GraniteShares YieldBOOST HOOD ETF (HOYY)
The GraniteShares YieldBOOST HOOD ETF (HOYY) holds shares of Robinhood Markets and systematically sells call options against them — a covered-call strategy — to generate additional yield from the premium received. The fund is designed for income-seeking investors willing to sacrifice some upside in exchange for a steady stream of distributions backed by option sales.
GraniteShares, a London-based provider of leveraged and inverse ETFs, built the YieldBOOST series to address a familiar trade-off: a high-yield income strategy requires either high-risk debt, dividend-paying equities that may stall, or the sale of call options against equities you already own. The third approach — covered calls — is widely used by individual investors but rarely offered as a packaged fund product. HOYY brings the strategy into a simple, rebalanced ETF wrapper.
How the mechanics work
At its core, HOYY owns shares of Robinhood Markets, the same underlying that trades as HOOD. The fund holds what amounts to a full or near-full position in the stock, weighted to represent its liquidity and tradability. Alongside those shares, GraniteShares sells call options — usually at-the-money or slightly out-of-the-money — on HOOD stock. Investors who buy these calls are paying a premium for the right to purchase HOOD at a fixed strike price by a future expiration date. GraniteShares keeps that premium as income for the fund.

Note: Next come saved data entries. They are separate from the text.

(** * QueueCTL: job registry, worker and command-line actions

    A shallow embedding of [src/job.js], [src/worker.js], [src/db.js] and
    the actions of [queuectl.js], followed by the properties of the job
    life cycle, of the worker, of the configuration and of the commands
    that read the tables.

    Conventions of the embedding.
    - The [jobs] table is a finite map from the primary key [id] to the row;
      the [config] table is a finite map from [key] to [value].
    - The numbers of JavaScript are doubles.  The counters of the code
      ([attempts], [max_retries], the backoff base) are integers [Z]; a
      double holds an integer exactly while its magnitude is below [2^53].
      Where a result can leave that range (the power and the product of
      the backoff delay) it is a [JS.Num]: an exact integer, a double
      beyond that range of which only the sign is kept, or a double that
      the embedding does not follow.  Timestamps are [Z] (an instant on
      the time line; the ISO text is not modelled).
    - A value that may be [null]/[undefined] is an [option].  A field of
      the parsed job spec that goes to a column which is not text
      ([max_retries], [scheduled_at]) can be any JSON value; it is a
      [Value]: what [||] sees of it, and what the store reads from it for
      the column.  The fields [id] and [command] are the texts that the
      store keeps for them.
    - The column [max_retries] is a 32-bit integer: the store refuses an
      insert with a number outside that range.  The column [attempts] is
      one as well; it starts at 0 and grows by one with a failed
      execution, and is not followed to the end of that range.
    - A thrown error is the left injection of a sum; [async] functions are
      run to completion, interleaving happens between the steps of the
      system at the end of the definitions. *)

From Stdlib Require Import ZArith Ascii String.
From stdpp Require Import gmap strings list fin_maps sorting.

Local Open Scope Z_scope.

(** ** JavaScript helpers *)

Module JS.

(** [s || d] on strings: the empty string is falsy. *)
Definition or_str (s : string) (d : string) : string :=
  if bool_decide (s = "") then d else s.

(** [x || d] where [x] is a number, [NaN] or [undefined] ([None] stands
    for both [NaN] and [undefined]); [0] is falsy. *)
Definition or_num (x : option Z) (d : Z) : Z :=
  match x with
  | Some n => if bool_decide (n = 0) then d else n
  | None => d
  end.

(** [!x] for an optional string. *)
Definition falsy_str (x : option string) : bool :=
  match x with
  | Some s => bool_decide (s = "")
  | None => true
  end.

Definition is_ws (c : ascii) : bool :=
  let n := nat_of_ascii c in
  bool_decide (n = 32%nat) || (bool_decide (9 ≤ n)%nat && bool_decide (n ≤ 13)%nat).

Fixpoint skip_ws (s : string) : string :=
  match s with
  | String c r => if is_ws c then skip_ws r else s
  | EmptyString => s
  end.

(** Value of a digit in radix up to 36. *)
Definition digit_val (c : ascii) : option Z :=
  let n := Z.of_nat (nat_of_ascii c) in
  if bool_decide (48 ≤ n) && bool_decide (n ≤ 57) then Some (n - 48)
  else if bool_decide (97 ≤ n) && bool_decide (n ≤ 122) then Some (n - 87)
  else if bool_decide (65 ≤ n) && bool_decide (n ≤ 90) then Some (n - 55)
  else None.

(** Longest prefix of digits of the radix; [acc] is [None] until a digit
    has been read. *)
Fixpoint digits (radix : Z) (s : string) (acc : option Z) : option Z :=
  match s with
  | String c r =>
      match digit_val c with
      | Some d =>
          if bool_decide (d < radix)
          then digits radix r (Some (default 0 acc * radix + d))
          else acc
      | None => acc
      end
  | EmptyString => acc
  end.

The trade-off is built into the structure: if HOOD rises sharply beyond the strike price of the sold calls, the fund is forced to sell its shares at that strike price (or the buyer of the call exercises it). The fund thus captures the dividend paid by HOOD itself, plus the premium from selling the call, but forgoes gains above the call’s strike price. In a flat or modestly rising market, the combination of dividend and call premium typically exceeds what a shareholder would earn holding HOOD alone. In a steeply rising market, the fund underperforms HOOD because its upside is capped.
GraniteShares usually rebalances HOYY quarterly, rolling the sold calls to new expiration dates and adjusting strike prices. The mechanism is transparent: the fund’s fact sheet and prospectus disclose the strike price of sold calls, the expiration, and the expected annualized yield under various price scenarios.
The income and the cap
The yield in HOYY typically ranges from 5% to 9% annually, though this varies sharply with market conditions and HOOD’s implied volatility. When implied volatility is high — meaning options are priced expensively — call premiums are richer and the fund’s yield rises. When volatility is low, premiums shrink and yield falls. HOOD is a volatile stock, so the yield fluctuates materially from quarter to quarter.
The capped upside is equally material. If HOOD is sold at a $25 strike and the stock rallies to $35, HOYY holders do not participate in that $10 move — they are obligated to sell shares at $25 (or the call is exercised, and they lose the shares). For many investors, this trade is sensible: a 6% or 7% yield, paid quarterly, matters more than the tail-risk possibility that HOOD soars 50% in a quarter. But for believers in HOOD’s long-term growth, HOYY’s structure is a perpetual brake on returns.
Costs and who this fund suits
HOYY’s expense ratio is modest — typically 0.50% to 0.60% — because the strategy is mechanical and no active stock picking is involved. The true cost of the strategy is opportunity cost: you forego upside above the strike price in exchange for the option premium.
Trading volume in HOYY is moderate and reasonable for a single-stock fund. Bid-ask spreads are typically 0.1% to 0.2%, making it economical for investors with moderate account sizes to enter and exit.
The fund is built for investors who own HOOD and want to generate income from the position without selling it, or who believe HOOD will trade in a range rather than rally sharply. It appeals to retirees or income-focused investors willing to trade potential gains for a steady, higher-frequency distribution. It is not suitable for investors who believe HOOD is undervalued and will compound significantly over time — those investors should own HOOD directly or a simpler fund that holds the stock without options.
Research and considerations
A prospective buyer of HOYY should read the fund’s prospectus and fact sheet, paying special attention to the strike price of the currently sold calls, their expiration date, and the fund’s historical yield. The fact sheet should also show the maximum profit if HOOD is called away at the strike price.
The key research question is whether HOOD’s long-term fundamentals — its growth trajectory as a brokerage, competitive position, regulatory environment — justify owning the stock at all. If HOOD is unlikely to appreciate significantly, HOYY’s capped upside is not a meaningful sacrifice, and the higher income becomes the entire case. If HOOD is expected to grow substantially, the cap becomes costly, and owning HOOD directly or via a simpler ETF is preferable.
As with any single-stock product, HOYY concentrates risk in one company. HOOD is exposed to regulatory changes, competition, trading-volume cycles, and shifts in retail-investor sentiment. The covered-call strategy does not insure against a plunge in the stock price — if HOOD falls sharply, HOYY falls with it. The option premiums cushion the loss only modestly. HOYY is not a hedge; it is a yield-for-upside trade suitable for investors comfortable holding HOOD and wanting to extract more cash from the position than dividends alone would provide.